_REQUIRED WORK:_ One range is to be output from the listing below, exactly as written: the line with "combineA dA n v." to the line with "apply (fold_left_invariant (Forall P)). intros j", both kept.

┄┄┄┄┄┄

(** * Session pairing and signal relay of the QR-code camera signaling server

    A shallow embedding of the Socket.IO handlers of the server
    ([create-session], [join-session], [signal], [disconnect] and the
    expiry callback armed by [create-session]) and the properties of the
    pairing state machine that the specification states about them.

    The server is single threaded: every handler runs to completion, so a
    handler is a function from the state before to the state after,
    together with the messages it emits, in emission order.  What the
    source takes from its environment is an argument of the handler: the
    id of the socket the event arrived on, the identifier returned by
    [uuidv4()] and the value of [Date.now()].  [console.log] calls are not
    modelled. *)

From stdpp Require Import gmap strings list fin_maps.

Open Scope string_scope.
Open Scope list_scope.

(** ** Values *)

(** [socket.id]: the transport's identifier of a connection (Socket.IO
    generates a non-empty string). *)
Definition handle := string.

(** The [signal] member of a [signal] event: never inspected. *)
Definition payload := string.

(** What [setTimeout] returns and [clearTimeout] takes. *)
Definition timer_id := nat.

(** JavaScript truthiness of a value that is [null] or a string, as used
    by [if (targetId)] and [!session.mobile]: [null] and the empty string
    are falsy. *)
Definition truthy (v : option handle) : bool :=
  match v with
  | None => false
  | Some s => negb (bool_decide (s = EmptyString))
  end.

(** Socket.IO never hands out an empty socket id. *)
Definition valid_handle (h : handle) : Prop := h <> EmptyString.

(** An element of [session.pendingSignals]: [{ targetId, data: signal }]. *)
Record pending_signal := PendingSignal {
  targetId : option handle;
  data : payload
}.

(** The object stored in [sessions] by [create-session]. *)
Record session := Session {
  desktop : handle;
  mobile : option handle;
  ready : bool;
  pendingSignals : list pending_signal;
  created : Z;
  timeout : timer_id
}.

(** ** The [sessions] Map

    A JavaScript [Map] iterates in insertion order and the [disconnect]
    handler depends on that order, so the registry is an association list
    in insertion order.  [set] on a key that is present replaces the value
    where it stands; on a new key it appends. *)
Module JsMap.

Definition t := list (string * session).

Fixpoint get (k : string) (m : t) : option session :=
  match m with
  | [] => None
  | (k', v) :: m' => if bool_decide (k' = k) then Some v else get k m'
  end.

Definition has (k : string) (m : t) : bool :=
  match get k m with Some _ => true | None => false end.

Fixpoint set (k : string) (v : session) (m : t) : t :=
  match m with
  | [] => [(k, v)]
  | (k', v') :: m' =>
      if bool_decide (k' = k) then (k', v) :: m' else (k', v') :: set k v m'
  end.

Fixpoint delete (k : string) (m : t) : t :=
  match m with
  | [] => []
  | (k', v') :: m' =>
      if bool_decide (k' = k) then delete k m' else (k', v') :: delete k m'
  end.

Definition keys (m : t) : list string := m.*1.

Definition size (m : t) : nat := length m.

End JsMap.

(** ** Outbound messages *)

Inductive message :=
  | SessionCreated (sessionId : string)
  | SessionNotFound
  | MobileConnected
  | ConnectionSuccessful
  | SignalMsg (signal : payload)
  | PeerDisconnected
  | SessionTimeout.

(** One [emit]: the room it is addressed to and the message.  The room of
    [io.to(x).emit(..)] is [x], which the source may pass as [null];
    [socket.emit(..)] addresses the socket itself, which is the room named
    by its own id. *)
Record emission := Emit {
  room : option handle;
  msg : message
}.

Definition io_to_emit (x : option handle) (m : message) : emission := Emit x m.
Definition socket_emit (socket_id : handle) (m : message) : emission :=
  Emit (Some socket_id) m.

(** ** Server state *)

(** [const SESSION_TIMEOUT = 60000]. *)
Definition SESSION_TIMEOUT : Z := 60000.

(** A timer that is armed: the [sessionId] its callback closes over and
    the delay it was armed with. *)
Record timer := Timer {
  cb_session : string;
  delay : Z
}.

(** The [sessions] Map, the timers of the runtime that are armed, and the
    next timer identifier the runtime hands out. *)
Record state := State {
  sessions : JsMap.t;
  timers : gmap timer_id timer;
  next_timer : timer_id
}.

Definition init : state := State [] ∅ 0.

Definition with_sessions (m : JsMap.t) (st : state) : state :=
  State m (timers st) (next_timer st).

(** [setTimeout(callback, ms)], the callback being the expiry callback of
    [sessionId]. *)
Definition setTimeout (sessionId : string) (ms : Z) (st : state)
  : timer_id * state :=
  (next_timer st,
   State (sessions st)
         (<[next_timer st := Timer sessionId ms]> (timers st))
         (S (next_timer st))).

(** Timer [t] is armed no more; the Map is left alone. *)
Definition disarm (t : timer_id) (st : state) : state :=
  State (sessions st) (base.delete t (timers st)) (next_timer st).
(** Every later timestep holds the difference with the previous one. *)
Lemma deaccumulate_data_cell data i y x u w :
  cell data (S i) y x = Some u → cell data i y x = Some w →
  cell (deaccumulate_data data) (S i) y x = Some (u - w).
Proof.
  intros Hu Hw. pose proof (cell_lt_length _ _ _ _ _ Hu) as Hlen.
  unfold deaccumulate_data.
  change (S i) with (1 + i)%nat. rewrite cell_assign_from_r by lia.
  apply cell_azip_Some.
  - by rewrite cell_drop.
  - rewrite cell_take by lia. done.
Qed.

Lemma deaccumulate_var_lookup ds ds' var v :
  deaccumulate_var ds var = Some ds' →
  ds' !! v = if decide (v = var) then deaccumulate_data <$> ds !! v
             else ds !! v.
Proof.
  unfold deaccumulate_var. destruct (ds !! var) as [data|] eqn:Hd; [|done].
  simpl. intros [= <-]. case_decide as Hv.
  - subst v. by rewrite lookup_insert_eq, Hd.
  - by rewrite lookup_insert_ne.
Qed.

(** The loop de-accumulates exactly the listed variables, each once. *)
Lemma for_each_deaccumulate (vars : list string) : ∀ ds ds',
  NoDup vars →
  for_each deaccumulate_var vars ds = Some ds' →
  ∀ v, ds' !! v = if decide (v ∈ vars) then deaccumulate_data <$> ds !! v
                  else ds !! v.
Proof.
  induction vars as [|var vars IH]; intros ds ds' Hnd Hrun v; simpl in Hrun.
  - injection Hrun as <-. by rewrite decide_False by set_solver.
  - apply NoDup_cons in Hnd as [Hnotin Hnd].
    destruct (deaccumulate_var ds var) as [ds1|] eqn:Hstep; [|done].
    simpl in Hrun. rewrite (IH _ _ Hnd Hrun v).
    rewrite (deaccumulate_var_lookup _ _ _ v Hstep).
    destruct (decide (v = var)) as [->|Hne].
    + rewrite (decide_False (P := var ∈ vars)) by done.
      rewrite (decide_True (P := var ∈ var :: vars)) by apply list_elem_of_here.
      done.
    + destruct (decide (v ∈ vars)) as [Hin|Hnin].
      * rewrite decide_True; [done|]. by apply list_elem_of_further.
      * rewrite decide_False; [done|].
        intros [->|Hin]%elem_of_cons; done.
Qed.

(** The loop runs to its end when every listed variable is in the dataset. *)
Lemma for_each_deaccumulate_returns (vars : list string) : ∀ ds,
  (∀ var, var ∈ vars → is_Some (ds !! var)) →
  is_Some (for_each deaccumulate_var vars ds).
Proof.
  induction vars as [|var vars IH]; intros ds Hall; simpl; [eauto|].
  destruct (Hall var) as [data Hd]; [set_solver|].
  assert (deaccumulate_var ds var
          = Some (<[var := deaccumulate_data data]> ds)) as ->
    by (unfold deaccumulate_var; by rewrite Hd).
  simpl. apply IH.
  intros v Hv. destruct (decide (v = var)) as [->|Hne].
  - rewrite lookup_insert_eq. eauto.
  - rewrite lookup_insert_ne by done. apply Hall. set_solver.
Qed.
Lemma fpow_Fin (x : R) (n : nat) : fpow (Fin x) (Z.of_nat n) = Fin (x ^ n).
Proof.
  unfold fpow. destruct (Z.leb_spec 0 (Z.of_nat n)); [|lia].
  by rewrite Nat2Z.id, fpow_nat_Fin.
Qed.

Lemma pymax0_Fin (x : R) : pymax0 (Fin x) = Fin (Rmax 0 x).
Proof.
  unfold pymax0, fgt, flt, Rmax.
  destruct (Rlt_dec 0 x), (Rle_dec 0 x); try done; try lra.
  f_equal. lra.
Qed.

Lemma node_value_Fin (r dt q up cur : R) :
  node_value (Fin r) (Fin dt) (Fin q) (Fin up) (Fin cur)
  = Fin (exp (- r * dt) * (q * up + (1 - q) * cur)).
Proof. reflexivity. Qed.

Lemma call_payoff_Fin (K S0 u d : R) (steps : Z) (i : nat) :
  (Z.of_nat i <= steps)%Z ->
  call_payoff (Fin K) (Fin S0) (Fin u) (Fin d) steps (Z.of_nat i)
  = Fin (Rmax 0 (S0 * u ^ i * d ^ (Z.to_nat steps - i) - K)).
Proof.
  intros Hi. unfold call_payoff.
  replace (steps - Z.of_nat i)%Z with (Z.of_nat (Z.to_nat steps - i)) by lia.
  rewrite !fpow_Fin. simpl. apply pymax0_Fin.
Qed.

Lemma put_payoff_Fin (K S0 u d : R) (steps : Z) (i : nat) :
  (Z.of_nat i <= steps)%Z ->
  put_payoff (Fin K) (Fin S0) (Fin u) (Fin d) steps (Z.of_nat i)
  = Fin (Rmax 0 (K - S0 * u ^ i * d ^ (Z.to_nat steps - i))).
Proof.
  intros Hi. unfold put_payoff.
  replace (steps - Z.of_nat i)%Z with (Z.of_nat (Z.to_nat steps - i)) by lia.
  rewrite !fpow_Fin. simpl. apply pymax0_Fin.
Qed.

Lemma payoff_vector_Fin (payoff : Z -> npfloat) (g : nat -> R) (n : nat) :
  (forall i, (i <= n)%nat -> payoff (Z.of_nat i) = Fin (g i)) ->
  payoff_vector payoff n = Fin <$> (g <$> seq 0 (n + 1)).
Proof.
  intros Hg. unfold payoff_vector. rewrite <- list_fmap_compose.
  apply list_fmap_ext. intros k i Hk.
  apply lookup_seq in Hk as [-> Hk]. simpl. apply Hg. lia.
Qed.

(** The in-place induction commutes with a map that commutes with the
    node update. *)
Section InPlaceMap.
Context {A B : Type} (h : A -> B).
Context (combineA : A -> A -> A) (combineB : B -> B -> B) (dA : A) (dB : B).
Hypothesis combine_h : forall x y, combineB (h x) (h y) = h (combineA x y).
Hypothesis dflt_h : dB = h dA.

Lemma nth_fmap_h (v : list A) (i : nat) : nth i (h <$> v) dB = h (nth i v dA).
Proof. rewrite dflt_h. apply map_nth. Qed.

Lemma inplace_overwrite_fmap (v : list A) (i : nat) :
  inplace_overwrite combineB dB (h <$> v) i
  = h <$> inplace_overwrite combineA dA v i.
Proof.
  unfold inplace_overwrite.
  by rewrite !nth_fmap_h, combine_h, list_fmap_insert.
Qed.

Lemma inplace_level_fmap (v : list A) (j : nat) :
  inplace_level combineB dB (h <$> v) j = h <$> inplace_level combineA dA v j.
Proof.
  induction j as [|j IH].
  - rewrite !inplace_level_0. apply inplace_overwrite_fmap.
  - by rewrite !inplace_level_S, IH, inplace_overwrite_fmap.
Qed.

Lemma inplace_induction_fmap (n : nat) (v : list A) :
  inplace_induction combineB dB n (h <$> v)
  = h <$> inplace_induction combineA dA n v.
Proof.
  revert v. induction n as [|n IH]; intros v; [done|].
  by rewrite !inplace_induction_S, inplace_level_fmap, IH.
Qed.
End InPlaceMap.

(** An invariant of every entry is kept if the node update keeps it. *)
Lemma inplace_induction_Forall {A : Type} (P : A -> Prop)
    (combine : A -> A -> A) (dflt : A) (n : nat) (v : list A) :
  (forall x y, P x -> P y -> P (combine x y)) -> P dflt ->
  Forall P v -> Forall P (inplace_induction combine dflt n v).
Proof.
  intros Hc Hd. unfold inplace_induction.
  apply (fold_left_invariant (Forall P)). intros j s _.
  unfold inplace_level. apply (fold_left_invariant (Forall P)). intros i s' _ Hs'.
  assert (forall k, P (nth k s' dflt)) as Hnth.
  { intros k. destruct (decide (k < length s')%nat) as [Hk|Hk].
    - rewrite Forall_forall in Hs'. apply Hs'. apply list_elem_of_In.
      by apply nth_In.
    - rewrite nth_overflow by lia. done. }
  unfold inplace_overwrite. apply Forall_insert; [done|]. apply Hc; apply Hnth.
Qed.

(** ** The factors on valid parameters *)

Lemma spec_dt_pos (T : R) (n : nat) : 0 < T -> (1 <= n)%nat -> 0 < Spec.dt T n.
Proof.
  intros HT Hn. unfold Spec.dt. apply Rdiv_lt_0_compat; [done|].
  apply lt_0_INR. lia.
Qed.

Lemma spec_u_gt_1 (T sigma : R) (n : nat) :
  0 < T -> 0 < sigma -> (1 <= n)%nat -> 1 < Spec.u T sigma n.
Proof.
  intros HT Hs Hn. unfold Spec.u. rewrite <- exp_0. apply exp_increasing.
  apply Rmult_lt_0_compat; [done|]. apply sqrt_lt_R0. by apply spec_dt_pos.
Qed.

Lemma spec_d_bounds (T sigma : R) (n : nat) :
  0 < T -> 0 < sigma -> (1 <= n)%nat -> 0 < Spec.d T sigma n < 1.
Proof.
  intros HT Hs Hn. pose proof (spec_u_gt_1 T sigma n HT Hs Hn) as Hu.
  unfold Spec.d. split.
  - apply Rdiv_lt_0_compat; lra.
  - apply Rmult_lt_reg_r with (Spec.u T sigma n); [lra|].
    unfold Rdiv. rewrite Rmult_assoc, Rinv_l by lra. lra.
Qed.

Lemma dt_of_valid (self : BinomialOptionPricing) (T : R) :
  time_to_maturity self = Fin T -> (1 <= steps self)%Z ->
  dt_of self = Fin (Spec.dt T (Z.to_nat (steps self))).
Proof.
  intros HT Hn. unfold dt_of, Spec.dt. rewrite HT.
  rewrite INR_IZR_INZ, Z2Nat.id by lia.
  apply fdiv_Fin. apply not_0_IZR. lia.
Qed.

Lemma u_of_valid (self : BinomialOptionPricing) (T sigma : R) :
  time_to_maturity self = Fin T -> volatility self = Fin sigma ->
  0 < T -> (1 <= steps self)%Z ->
  u_of self = Fin (Spec.u T sigma (Z.to_nat (steps self))).
Proof.
  intros HT Hs HT0 Hn. unfold u_of, up_factor.
  rewrite (dt_of_valid self T), Hs by done.
  rewrite fsqrt_Fin; [reflexivity|].
  apply Rlt_le, spec_dt_pos; [done | lia].
Qed.

Lemma d_of_valid (self : BinomialOptionPricing) (T sigma : R) :
  time_to_maturity self = Fin T -> volatility self = Fin sigma ->
  0 < T -> (1 <= steps self)%Z ->
  d_of self = Fin (Spec.d T sigma (Z.to_nat (steps self))).
Proof.
  intros HT Hs HT0 Hn. unfold d_of, down_factor.
  rewrite (u_of_valid self T sigma) by done.
  apply fdiv_Fin. unfold Spec.u. pose proof (exp_pos (sigma * sqrt (Spec.dt T (Z.to_nat (steps self))))). lra.
Qed.

Lemma q_of_valid (self : BinomialOptionPricing) (T sigma r : R) :
  time_to_maturity self = Fin T -> volatility self = Fin sigma ->
  interest_rate self = Fin r ->
  0 < T -> 0 < sigma -> (1 <= steps self)%Z ->
  q_of self = Fin (Spec.q T sigma r (Z.to_nat (steps self))).
Proof.
  intros HT Hs Hr HT0 Hs0 Hn. unfold q_of, risk_neutral.
  rewrite (u_of_valid self T sigma), (d_of_valid self T sigma),
    (dt_of_valid self T), Hr by done.
  simpl fexp. unfold fsub. simpl fneg. simpl fadd.
  rewrite fdiv_Fin; [reflexivity|].
  assert (1 <= Z.to_nat (steps self))%nat as Hn' by lia.
  pose proof (spec_u_gt_1 T sigma _ HT0 Hs0 Hn').
  pose proof (spec_d_bounds T sigma _ HT0 Hs0 Hn'). lra.
Qed.

(** ** The arrays on valid parameters *)

Section ValidParameters.
Variables (self : BinomialOptionPricing) (T K S0 sigma r : R).
Hypothesis Hvalid : valid_parameters self T K S0 sigma r.
Hypothesis Hsigma : 0 < sigma.
Hypothesis Hsteps : (1 <= steps self)%Z.

Let n : nat := Z.to_nat (steps self).

Lemma node_value_valid (up cur : R) :
  node_value (interest_rate self) (dt_of self) (q_of self) (Fin up) (Fin cur)
  = Fin (Spec.discounted T sigma r n up cur).
Proof using Hvalid Hsigma Hsteps.
  destruct Hvalid.
  rewrite (dt_of_valid self T), (q_of_valid self T sigma r) by done.
  rewrite vp_rate0. apply node_value_Fin.
Qed.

┄┄┄┄┄┄

_OUTPUT FOR THIS EXERCISE:_
  = h <$> inplace_induction combineA dA n v.
Proof.
  revert v. induction n as [|n IH]; intros v; [done|].
  by rewrite !inplace_induction_S, inplace_level_fmap, IH.
Qed.
End InPlaceMap.

(** An invariant of every entry is kept if the node update keeps it. *)
Lemma inplace_induction_Forall {A : Type} (P : A -> Prop)
    (combine : A -> A -> A) (dflt : A) (n : nat) (v : list A) :
  (forall x y, P x -> P y -> P (combine x y)) -> P dflt ->
  Forall P v -> Forall P (inplace_induction combine dflt n v).
Proof.
  intros Hc Hd. unfold inplace_induction.
  apply (fold_left_invariant (Forall P)). intros j s _.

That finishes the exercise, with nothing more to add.